**REQUIREMENT:** The answer must be an exact transcription of every record.

Stored data entries
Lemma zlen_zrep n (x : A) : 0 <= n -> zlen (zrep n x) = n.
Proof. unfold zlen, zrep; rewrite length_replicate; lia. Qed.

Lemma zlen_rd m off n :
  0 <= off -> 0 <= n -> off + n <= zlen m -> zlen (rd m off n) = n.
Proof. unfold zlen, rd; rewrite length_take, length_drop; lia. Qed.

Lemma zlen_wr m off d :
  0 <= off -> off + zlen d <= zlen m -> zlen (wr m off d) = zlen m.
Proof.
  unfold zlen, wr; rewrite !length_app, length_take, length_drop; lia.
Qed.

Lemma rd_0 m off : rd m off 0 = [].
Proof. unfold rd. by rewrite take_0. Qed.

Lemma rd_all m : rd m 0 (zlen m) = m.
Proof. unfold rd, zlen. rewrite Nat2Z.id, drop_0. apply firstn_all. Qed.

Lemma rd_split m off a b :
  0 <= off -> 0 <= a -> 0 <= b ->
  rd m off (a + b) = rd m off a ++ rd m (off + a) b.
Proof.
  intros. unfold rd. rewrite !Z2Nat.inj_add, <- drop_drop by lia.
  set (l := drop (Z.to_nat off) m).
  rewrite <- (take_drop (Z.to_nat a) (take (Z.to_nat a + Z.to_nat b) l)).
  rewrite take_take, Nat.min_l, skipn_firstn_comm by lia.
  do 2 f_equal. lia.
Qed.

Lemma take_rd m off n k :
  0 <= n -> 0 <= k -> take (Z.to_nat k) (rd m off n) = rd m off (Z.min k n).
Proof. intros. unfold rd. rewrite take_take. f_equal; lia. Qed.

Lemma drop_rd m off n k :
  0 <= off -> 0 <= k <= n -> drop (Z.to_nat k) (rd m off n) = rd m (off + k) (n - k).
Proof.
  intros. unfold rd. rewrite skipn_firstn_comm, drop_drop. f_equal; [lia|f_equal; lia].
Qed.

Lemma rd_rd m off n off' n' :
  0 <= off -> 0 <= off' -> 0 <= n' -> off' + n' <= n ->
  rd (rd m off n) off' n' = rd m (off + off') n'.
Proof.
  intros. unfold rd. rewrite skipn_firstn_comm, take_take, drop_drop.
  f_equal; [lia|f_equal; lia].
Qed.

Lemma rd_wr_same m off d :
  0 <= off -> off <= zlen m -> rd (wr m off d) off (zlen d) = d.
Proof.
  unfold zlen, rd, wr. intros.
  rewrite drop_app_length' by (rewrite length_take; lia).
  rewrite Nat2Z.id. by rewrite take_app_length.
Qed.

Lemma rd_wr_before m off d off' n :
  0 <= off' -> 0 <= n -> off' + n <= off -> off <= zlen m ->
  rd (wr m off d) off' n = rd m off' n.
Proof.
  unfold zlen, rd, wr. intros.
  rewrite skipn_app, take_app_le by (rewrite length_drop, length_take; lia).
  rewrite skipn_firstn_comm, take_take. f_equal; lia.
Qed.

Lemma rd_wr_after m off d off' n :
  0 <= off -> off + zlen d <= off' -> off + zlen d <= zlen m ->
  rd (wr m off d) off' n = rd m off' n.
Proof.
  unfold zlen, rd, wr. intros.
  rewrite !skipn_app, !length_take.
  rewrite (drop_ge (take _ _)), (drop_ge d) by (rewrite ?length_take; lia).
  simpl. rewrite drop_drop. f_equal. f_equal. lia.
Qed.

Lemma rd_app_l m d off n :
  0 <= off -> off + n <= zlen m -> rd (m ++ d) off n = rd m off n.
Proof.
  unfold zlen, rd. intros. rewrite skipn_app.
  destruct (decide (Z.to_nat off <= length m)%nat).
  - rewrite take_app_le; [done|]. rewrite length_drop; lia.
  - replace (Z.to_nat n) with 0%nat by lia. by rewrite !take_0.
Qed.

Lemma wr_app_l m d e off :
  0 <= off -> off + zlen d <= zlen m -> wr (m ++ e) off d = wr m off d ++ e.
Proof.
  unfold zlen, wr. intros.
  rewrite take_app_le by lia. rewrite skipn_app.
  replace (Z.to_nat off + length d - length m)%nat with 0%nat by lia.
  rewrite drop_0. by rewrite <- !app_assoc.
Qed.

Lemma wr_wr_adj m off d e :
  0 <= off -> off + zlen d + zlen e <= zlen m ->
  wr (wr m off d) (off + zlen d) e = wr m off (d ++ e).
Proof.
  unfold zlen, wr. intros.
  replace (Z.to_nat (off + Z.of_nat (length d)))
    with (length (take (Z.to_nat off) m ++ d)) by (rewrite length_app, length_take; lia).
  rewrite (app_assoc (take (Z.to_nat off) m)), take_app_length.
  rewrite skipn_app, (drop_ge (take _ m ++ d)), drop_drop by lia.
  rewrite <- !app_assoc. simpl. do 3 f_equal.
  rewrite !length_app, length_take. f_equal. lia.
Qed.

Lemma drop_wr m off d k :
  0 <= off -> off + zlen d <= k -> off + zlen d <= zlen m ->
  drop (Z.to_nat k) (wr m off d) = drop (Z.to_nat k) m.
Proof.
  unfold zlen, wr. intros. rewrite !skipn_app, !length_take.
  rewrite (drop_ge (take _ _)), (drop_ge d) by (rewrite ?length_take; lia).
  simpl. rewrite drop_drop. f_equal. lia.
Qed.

**TASK ANSWER:**
Lemma zlen_zrep n (x : A) : 0 <= n -> zlen (zrep n x) = n.
Proof. unfold zlen, zrep; rewrite length_replicate; lia. Qed.

Lemma zlen_rd m off n :
  0 <= off -> 0 <= n -> off + n <= zlen m -> zlen (rd m off n) = n.
Proof. unfold zlen, rd; rewrite length_take, length_drop; lia. Qed.

Lemma zlen_wr m off d :
  0 <= off -> off + zlen d <= zlen m -> zlen (wr m off d) = zlen m.
Proof.
  unfold zlen, wr; rewrite !length_app, length_take, length_drop; lia.
Qed.

Lemma rd_0 m off : rd m off 0 = [].
Proof. unfold rd. by rewrite take_0. Qed.

Lemma rd_all m : rd m 0 (zlen m) = m.
Proof. unfold rd, zlen. rewrite Nat2Z.id, drop_0. apply firstn_all. Qed.

Lemma rd_split m off a b :
  0 <= off -> 0 <= a -> 0 <= b ->
  rd m off (a + b) = rd m off a ++ rd m (off + a) b.
Proof.
  intros. unfold rd. rewrite !Z2Nat.inj_add, <- drop_drop by lia.
  set (l := drop (Z.to_nat off) m).
  rewrite <- (take_drop (Z.to_nat a) (take (Z.to_nat a + Z.to_nat b) l)).
  rewrite take_take, Nat.min_l, skipn_firstn_comm by lia.
  do 2 f_equal. lia.
Qed.

Lemma take_rd m off n k :
  0 <= n -> 0 <= k -> take (Z.to_nat k) (rd m off n) = rd m off (Z.min k n).
Proof. intros. unfold rd. rewrite take_take. f_equal; lia. Qed.

Lemma drop_rd m off n k :
  0 <= off -> 0 <= k <= n -> drop (Z.to_nat k) (rd m off n) = rd m (off + k) (n - k).
Proof.
  intros. unfold rd. rewrite skipn_firstn_comm, drop_drop. f_equal; [lia|f_equal; lia].
Qed.

Lemma rd_rd m off n off' n' :
  0 <= off -> 0 <= off' -> 0 <= n' -> off' + n' <= n ->
  rd (rd m off n) off' n' = rd m (off + off') n'.
Proof.
  intros. unfold rd. rewrite skipn_firstn_comm, take_take, drop_drop.
  f_equal; [lia|f_equal; lia].
Qed.

Lemma rd_wr_same m off d :
  0 <= off -> off <= zlen m -> rd (wr m off d) off (zlen d) = d.
Proof.
  unfold zlen, rd, wr. intros.
  rewrite drop_app_length' by (rewrite length_take; lia).
  rewrite Nat2Z.id. by rewrite take_app_length.
Qed.

Lemma rd_wr_before m off d off' n :
  0 <= off' -> 0 <= n -> off' + n <= off -> off <= zlen m ->
  rd (wr m off d) off' n = rd m off' n.
Proof.
  unfold zlen, rd, wr. intros.
  rewrite skipn_app, take_app_le by (rewrite length_drop, length_take; lia).
  rewrite skipn_firstn_comm, take_take. f_equal; lia.
Qed.

Lemma rd_wr_after m off d off' n :
  0 <= off -> off + zlen d <= off' -> off + zlen d <= zlen m ->
  rd (wr m off d) off' n = rd m off' n.
Proof.
  unfold zlen, rd, wr. intros.
  rewrite !skipn_app, !length_take.
  rewrite (drop_ge (take _ _)), (drop_ge d) by (rewrite ?length_take; lia).
  simpl. rewrite drop_drop. f_equal. f_equal. lia.
Qed.

Lemma rd_app_l m d off n :
  0 <= off -> off + n <= zlen m -> rd (m ++ d) off n = rd m off n.
Proof.
  unfold zlen, rd. intros. rewrite skipn_app.
  destruct (decide (Z.to_nat off <= length m)%nat).
  - rewrite take_app_le; [done|]. rewrite length_drop; lia.
  - replace (Z.to_nat n) with 0%nat by lia. by rewrite !take_0.
Qed.

Lemma wr_app_l m d e off :
  0 <= off -> off + zlen d <= zlen m -> wr (m ++ e) off d = wr m off d ++ e.
Proof.
  unfold zlen, wr. intros.
  rewrite take_app_le by lia. rewrite skipn_app.
  replace (Z.to_nat off + length d - length m)%nat with 0%nat by lia.
  rewrite drop_0. by rewrite <- !app_assoc.
Qed.

Lemma wr_wr_adj m off d e :
  0 <= off -> off + zlen d + zlen e <= zlen m ->
  wr (wr m off d) (off + zlen d) e = wr m off (d ++ e).
Proof.
  unfold zlen, wr. intros.
  replace (Z.to_nat (off + Z.of_nat (length d)))
    with (length (take (Z.to_nat off) m ++ d)) by (rewrite length_app, length_take; lia).
  rewrite (app_assoc (take (Z.to_nat off) m)), take_app_length.
  rewrite skipn_app, (drop_ge (take _ m ++ d)), drop_drop by lia.
  rewrite <- !app_assoc. simpl. do 3 f_equal.
  rewrite !length_app, length_take. f_equal. lia.
Qed.

Lemma drop_wr m off d k :
  0 <= off -> off + zlen d <= k -> off + zlen d <= zlen m ->
  drop (Z.to_nat k) (wr m off d) = drop (Z.to_nat k) m.
Proof.
  unfold zlen, wr. intros. rewrite !skipn_app, !length_take.
  rewrite (drop_ge (take _ _)), (drop_ge d) by (rewrite ?length_take; lia).
  simpl. rewrite drop_drop. f_equal. lia.
Qed.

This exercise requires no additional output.